My condolences. At least in my prior sexless (< 10x/year, most years) marriage, when we did have sex, it was usually pretty good.

In your case, you have a fundamental and _radical_ difference of opinion about sex, and IMO, she is ridiculously repressed. Sadly, I don't think there is _any_ hope for improvement. If you knew this before you married, then the blame is yours, but that does NOT mean you have to live with it forever.

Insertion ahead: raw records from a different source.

Lemma index_eqb_length (a b : list label) :
  index_eqb a b = true -> length a = length b.
Proof.
  revert b. induction a as [|x a IH]; intros [|y b]; simpl; auto;
    try discriminate.
  intros H. apply andb_true_iff in H. destruct H. f_equal. auto.
Qed.

Lemma mem_label_pick (l : label) (mask : list bool) (idx : list label) :
  mem_label l idx = false -> mem_label l (pick mask idx) = false.
Proof.
  revert idx. induction mask as [|b mask IH]; intros [|k idx]; simpl; auto.
  intros H. apply orb_false_iff in H. destruct H as [H1 H2].
  destruct b; simpl; [rewrite H1|]; simpl; auto.
Qed.

Lemma has_dup_pick (mask : list bool) (idx : list label) :
  has_dup idx = false -> has_dup (pick mask idx) = false.
Proof.
  revert idx. induction mask as [|b mask IH]; intros [|k idx]; simpl; auto.
  intros H. apply orb_false_iff in H. destruct H as [H1 H2].
  destruct b; simpl; auto. now rewrite mem_label_pick, IH.
Qed.

Lemma find_label_absent {A} (l : label) (idx : list label) (vals : list A) :
  mem_label l idx = false -> find_label l idx vals = None.
Proof.
  revert vals. induction idx as [|k idx IH]; intros [|v vals]; simpl; auto.
  intros H. apply orb_false_iff in H. destruct H as [H1 H2].
  rewrite label_eqb_sym, H1. auto.
Qed.

(** Looking the labels of a frame up in a selection of its rows finds the
    selected values and misses the others. *)
Lemma find_label_pick {A} (mask : list bool) (idx : list label)
  (vals : list A) :
  has_dup idx = false -> length mask = length idx ->
  length vals = length idx ->
  map (fun l => find_label l (pick mask idx) (pick mask vals)) idx =
  zip_with (fun (b : bool) v => if b then Some v else None) mask vals.
Proof.
  revert mask vals.
  induction idx as [|k idx IH]; intros [|b mask] [|v vals]; simpl; auto;
    try discriminate.
  intros D L1 L2. apply orb_false_iff in D. destruct D as [D1 D2].
  rewrite zip_with_cons. f_equal.
  - destruct b; simpl.
    + now rewrite label_eqb_refl.
    + apply find_label_absent. now apply mem_label_pick.
  - rewrite <- (IH mask vals) by (auto; lia).
    apply map_ext_in. intros l Hl. destruct b; simpl; auto.
    destruct (label_eqb k l) eqn:E; auto.
    exfalso. unfold mem_label in D1.
    assert (existsb (label_eqb k) idx = true) as X
        by (apply existsb_exists; eauto).
    congruence.
Qed.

I no longer have patience for sexual mismatches in relationships, and after divorcing my ex, made sure to find someone compatible. I'll never again accept an unfulfilling sex life, and if you want a good one, I think you have only one choice.


----------



## Red Hare (May 13, 2014)

PBear said:


> Prior to getting married, did she give you any reason to believe she was a sexual being? My thoughts are that yes, you are being unreasonable in asking someone who was sexually repressed (and who you knew was like that prior to marrying) and expecting her to just open up to something more. You can butt your head against the wall all you like on this, and you won't gain much ground. But I don't know if she mis-lead you or not.
> 
> Having said that... Your "want list" doesn't seem unreasonable between a loving couple, Christian or not. I'm not religious, but my recollection is that so long as things are monogamous and involve a consenting married couple, you're good to go. Maybe you could do some digging for a Christian sexual therapist?
> 
> ...


It wasn't really clear that she was sexually repressed before we got married. We talked about sex positively and we did lots of physically affection things while we were dating, including bringing each other to orgasm manually while we were making out. We both talked about how we _wanted_ to have sex and we couldn't wait until we were married, though we obviously had completely different notions of what that would be. I agree with you though, in that I was dumb and "in love" and would have been wise to get into the specifics before saying "I do."


----------



## WorkingOnMe (Mar 17, 2012)

I know this doesn't sound good, but perhaps you should have taken her up on her offer to do what you want. Sometimes women need to have the decision making taken away from them. She might secretly want to give you oral for example, but good girls don't so she just can't bring herself there. But if you "make" her do it then she's absolve of the responsibility for doing it.

Same thing with this weekend and how she was into the fantasy, then hinted she was up for sex again but told you not to do the fantasy thing again. Personally I would have taken her to bed and ignored her objections and go right back to the fantasy. Forget words and arguments. Show her by your actions that that part is under your control.

She needs a leader. And an excuse / plausible deniability.


----------



## WorkingOnMe (Mar 17, 2012)

Red Hare said:


> It wasn't really clear that she was sexually repressed before we got married. We talked about sex positively and we did lots of physically affection things while we were dating, including bringing each other to orgasm manually while we were making out. We both talked about how we _wanted_ to have sex and we couldn't wait until we were married, though we obviously had completely different notions of what that would be. I agree with you though, in that I was dumb and "in love" and would have been wise to get into the specifics before saying "I do."


How old were you when you married? I think virgin marriages are a real challenge and it really comes down to the luck of the draw. If you're 19 or 20 then you probably don't have the maturity or insight to have the right conversations to weed out the incompatible. If your bride to be is a 30 year old virgin then she's most likely not that into sex anyway, but you'd have to have the presence of mind to figure that out.


----------



## Red Hare (May 13, 2014)

WorkingOnMe said:


> I know this doesn't sound good, but perhaps you should have taken her up on her offer to do what you want. Sometimes women need to have the decision making taken away from them. She might secretly want to give you oral for example, but good girls don't so she just can't bring herself there. But if you "make" her do it then she's absolve of the responsibility for doing it.
> 
> Same thing with this weekend and how she was into the fantasy, then hinted she was up for sex again but told you not to do the fantasy thing again. Personally I would have taken her to bed and ignored her objections and go right back to the fantasy. Forget words and arguments. Show her by your actions that that part is under your control.
> 
> She needs a leader. And an excuse / plausible deniability.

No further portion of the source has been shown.